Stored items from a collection
Lemma acknowledged_commit_final_witness :
  let db2 := writes micros first_db [WriteCommit Works second_commit] in
  db_states db2 !! "cluster" = Some final_row
  /\ AppendCommit micros db2 Works (first_commit 3000) = (db2, None).
Proof.
  assert (H1 : Forall typed_write [WriteCommit AckLost (first_commit 3000)]) by exact (Forall_cons_2 typed_write (WriteCommit AckLost (first_commit 3000)) [] first_typed (Forall_nil_2 _)).
  assert (H2 : Forall typed_write [WriteCommit Works second_commit]) by exact (Forall_cons_2 typed_write (WriteCommit Works second_commit) [] second_commit_typed (Forall_nil_2 _)).
  split; [vm_compute; reflexivity|].
  pose proof (acknowledged_commit_final micros [WriteCommit AckLost (first_commit 3000)] Works (first_commit 3000) first_db
           [WriteCommit Works second_commit] H1 first_typed first_acknowledged H2) as Hd.
  exact (proj1 Hd).
Defined.

(** ** Starts

    An import of the first state of a cluster, a restart, and a start whose
    durable store is unhealthy. *)

Definition served_state : State := c_State (first_commit 3000).
Definition served_fence : FenceToken := c_Fence (first_commit 3000).

Definition text (e : error) : string := match e with Foreign t => t | _ => "error" end.

Definition no_error : list Event -> option error := fun _ => None.

Definition durable (health : option error) : DurableBootstrap :=
  {| db_backend := "postgresql"; db_prepare := no_error; db_health := fun _ => health |}.

Definition consensus : ConsensusBootstrap :=
  {| cb_backend := "native-raft"; cb_prepare := no_error; cb_health := no_error; cb_commit := None |}.

(** The fencer reads the nonce of the only revision. *)
Definition fencer (h : list Event) (s : State) : result error FenceToken :=
  Ok {| f_ClusterID := s_ClusterID s; f_LeaderID := s_LeaderID s; f_Epoch := s_Epoch s; f_Revision := s_Revision s;
        f_Digest := d_Digest (s_Desired s); f_Nonce := "n1" |}.

Definition options (health : option error) (request : option InitialStateRequest) : StartupOptions :=
  {| so_Profile := " Production"; so_ClusterID := "cluster"; so_Durable := Present (durable health);
     so_Consensus := Present consensus; so_Fencer := Present fencer; so_InitialState := request;
     so_InitialAuthorizer := match request with Some _ => Present (fun _ _ => None) | None => Absent end;
     so_LeadershipCheckpoint := Absent |}.

(** ** A restart *)

Definition restart_env : Env :=
  {| e_ctx := fun _ => None; e_now := fun h => 9000 + Z.of_nat (length h); e_ops := fun _ => [];
     e_propose := fun _ _ => None; e_current := fun _ _ => Ok (set_updated served_state 3999);
     e_append := fun _ _ => None; e_load := fun _ _ => Ok served_state; e_checkpoint := None |}.

Lemma served_servable : servable "cluster" served_state.
Proof.
  split; [vm_compute; reflexivity|vm_compute; reflexivity|exact (first_commit_typed 3000)|vm_compute; congruence
         |vm_compute; congruence|vm_compute; reflexivity].
Qed.

Lemma served_revision : s_Revision served_state = 1.
Proof. vm_compute. reflexivity. Qed.

Lemma restart_loads : loads_typed restart_env.
Proof.
  intros h id s E. apply (f_equal (fun r => match r with Ok x => s_Revision x | Err _ => 0 end)) in E.
  change (s_Revision served_state = s_Revision s) in E. rewrite <- E, served_revision. clear E. unfold is_u64, two64. lia.
Qed.

Lemma served_binds : validateStartupFence served_state served_fence = None.
Proof. vm_compute. reflexivity. Qed.

Lemma restart_healthy :
  healthy_start restart_env (options None None) (durable None) consensus served_state 3999 served_fence.
Proof.
  refine (Build_healthy_start restart_env (options None None) (durable None) consensus served_state 3999 served_fence
    (fun _ => eq_refl) (fun _ => eq_refl) (fun _ => conj eq_refl (conj eq_refl (conj eq_refl eq_refl)))
    (fun _ => eq_refl) (fun _ => eq_refl) _ served_servable served_binds).
  vm_compute. reflexivity.
Qed.

Lemma restart_contract st : s_ClusterID st = "cluster" -> ValidateStartupOptions (options None None) st = None.
Proof.
  intros E. unfold ValidateStartupOptions. rewrite E. clear E. vm_compute. reflexivity.
Qed.

Lemma fencer_fence h : fencer h served_state = Ok served_fence.
Proof. vm_compute. reflexivity. Qed.

Lemma healthy_restart_is_ready_witness :
  exists r w', Bootstrap restart_env text (options None None) (start_of fresh) = ((r, None), w') /\ sr_Ready r = true
    /\ sr_Fence r = Some served_fence
    /\ (exists t', Snapshot (c_machine (w_c w')) = set_updated (set_freeze served_state false "") t')
    /\ ValidateFence (c_machine (w_c w')) served_fence = None.
Proof.
  exact (healthy_restart_is_ready restart_env text (options None None) (durable None) consensus fencer served_state 3999
           served_fence 1000 fresh restart_healthy fencer_fence fresh_made restart_contract eq_refl eq_refl eq_refl).
Defined.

**PROBLEM TO SOLVE:** Where the string "Definition" occurs in the data, return the whole line.

**EXERCISE RESULT:**
Definition served_state : State := c_State (first_commit 3000).
Definition served_fence : FenceToken := c_Fence (first_commit 3000).
Definition text (e : error) : string := match e with Foreign t => t | _ => "error" end.
Definition no_error : list Event -> option error := fun _ => None.
Definition durable (health : option error) : DurableBootstrap :=
Definition consensus : ConsensusBootstrap :=
Definition fencer (h : list Event) (s : State) : result error FenceToken :=
Definition options (health : option error) (request : option InitialStateRequest) : StartupOptions :=
Definition restart_env : Env :=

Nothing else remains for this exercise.